Deconstructing motor skills

Hitting the perfect tennis serve requires hours and hours of practice, but for scientists who study complex motor behaviors, there always has been a large unanswered question — what is the brain learning from those hours spent on the court? Is it simply the timing required to hit the perfect serve, or is it the precise path along which to move the hand?

The answer, Harvard researchers say, is both — but in separate circuits.

Bence Ölveczky, the John L. Loeb Associate Professor of the Natural Sciences, has found that the brain uses two largely independent neural circuits to learn the temporal and spatial aspects of a motor skill. The study is described in a Sept. 26 paper in Neuron.

“What we’re studying is the structure of motor-skill learning,” Ölveczky said. “What we were able to show is that the brain divides something that’s complex into modules — in this case for timing and for motor implementation — as a way to take advantage of the hierarchical structure of the motor system, and it imprints learning at the different levels independently.”

To tease out how those independent circuits operate, Ölveczky and his colleagues turned to a creature well-known for its ability to learn — the zebra finch. The tiny birds are regularly used in studies of learning because each male learns to sing a unique song from its father.

In a series of experiments, Ölveczky’s team used traditional conditioning techniques to change the timing of a bird’s song by speeding up or slowing down certain “syllables” in the song. They could also change which vocal muscles were activated and have the bird sing at a higher or lower pitch.

“But when you change the pitch of a syllable, the duration doesn’t change, and when you change the duration the pitch doesn’t change,” Ölveczky said. “It appears the neural circuits for the two features are separate.”

Additional evidence that the circuits for learning motor implementation and timing are distinct came when researchers lesioned the basal ganglia of the birds — the region of the brain long thought to play a critical role in song learning.

“The thinking had been that there was one circuit for song-learning in general,” Ölveczky said. “We found that if we lesioned the basal ganglia and repeated the pitch-shift experiment, the bird could no longer use the information it got from our feedback to change its behavior — in other words, it couldn’t learn.”

Experiments aimed at changing the birds’ timing, however, were just as effective, suggesting two separate learning circuits — with only one involving the basal ganglia.

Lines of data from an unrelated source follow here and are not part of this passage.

(** C3, amended. A malformed event (a chunk that starts with [data: ] and
    whose payload is not a JSON text) never ends the exchange.  In the
    non-streaming branch the listener leaves the array as it was, the
    exchange goes on as if the chunk had not come, and the content answered
    is the concatenation of the delta contents of the chunks before and
    after it that are well-formed events and do not contain the text
    [[DONE]].  In the streaming branch nothing is parsed and nothing is
    skipped: the malformed chunk is written to the client with the chunks
    before and after it, in order. *)
Theorem malformed_event_in_each_mode (E : env) (data nb : value)
    (before after : list jsstring) (bad : jsstring) :
  malformed bad = true ->
  (forall chunks, on_data bad chunks = chunks) /\
  (wants_stream data = false ->
   aggregate E data (before ++ bad :: after) fresh_conn =
   aggregate E data (before ++ after) fresh_conn) /\
  (INITIALIZED_SUCCESSFULLY E = true ->
   getValidCount E <> 0%N ->
   has_messages data = true ->
   buildNotionRequest E data = inl nb ->
   streamNotionResponse E nb = inl tt ->
   if wants_stream data then
     written (res (snd ((chat_completions E data ;;;
                         on_events E (map Data (before ++ bad :: after) ++ [End]))%js
                          fresh_conn)))
       = before ++ bad :: after
   else
     forallb string_delta (before ++ after) = true ->
     answered (snd (aggregate E data (before ++ bad :: after) fresh_conn))
       = Some (concat (map kept_text (before ++ after)), js "stop")).
Proof.
  intros Hbad.
  assert (Hskip : wants_stream data = false ->
                  aggregate E data (before ++ bad :: after) fresh_conn =
                  aggregate E data (before ++ after) fresh_conn).
  { intros Hw. unfold aggregate, bind.
    destruct (chat_completions_not_streaming E data Hw) as [Hns _].
    destruct (chat_completions E data fresh_conn) as [[[]|e] c]; [|reflexivity].
    cbn [snd] in Hns.
    rewrite !map_app, <- !app_assoc. cbn [map app].
    apply on_events_inert; [now apply malformed_pushed|exact Hns]. }
  split; [|split; [exact Hskip|]].
  - intros chunks. rewrite on_data_pushed, (malformed_pushed _ Hbad).
    apply app_nil_r.
  - intros Hi Hn Hm Hb Hst. destruct (wants_stream data) eqn:Hw.
    + apply N.eqb_neq in Hn. unfold bind at 1.
      rewrite (chat_completions_streaming E data fresh_conn eq_refl Hi Hn Hm Hb Hw).
      cbv zeta. rewrite Hst. rewrite on_events_app. unfold bind at 1.
      match goal with
      | |- context [on_events E (map Data ?l) ?c] =>
          destruct (@streaming_forwards_in_order E l c eq_refl)
            as (c' & H1 & H2 & _ & H4)
      end.
      rewrite H1. cbn [on_events]. unfold bind, on_event. rewrite H2.
      cbn [ret snd]. rewrite H4. reflexivity.
    + intros Hsd. rewrite (Hskip eq_refl).
      destruct (get_not_nullish (js "model") _ (has_messages_not_nullish _ Hm))
        as [model Hmodel].
      rewrite (aggregate_run E data _ Hi Hn Hm Hw Hb Hst Hmodel Hsd).
      cbn [snd]. apply answered_fullResponse.
Qed.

Such independence and modularity is critical, Ölveczky said, because it allows different features of a behavior to be modified independently if circumstances change. Parallel learning of different features can also speed up the learning process and enable the flexibility we see in birdsong and many human motor skills.

“If you learn something — it could be your tennis serve, or it could be any behavior — and you need to slow it down or speed it up to fit some new contingency, you don’t have to completely re-learn the whole thing, you can just change the timing, and everything else will remain exactly the same.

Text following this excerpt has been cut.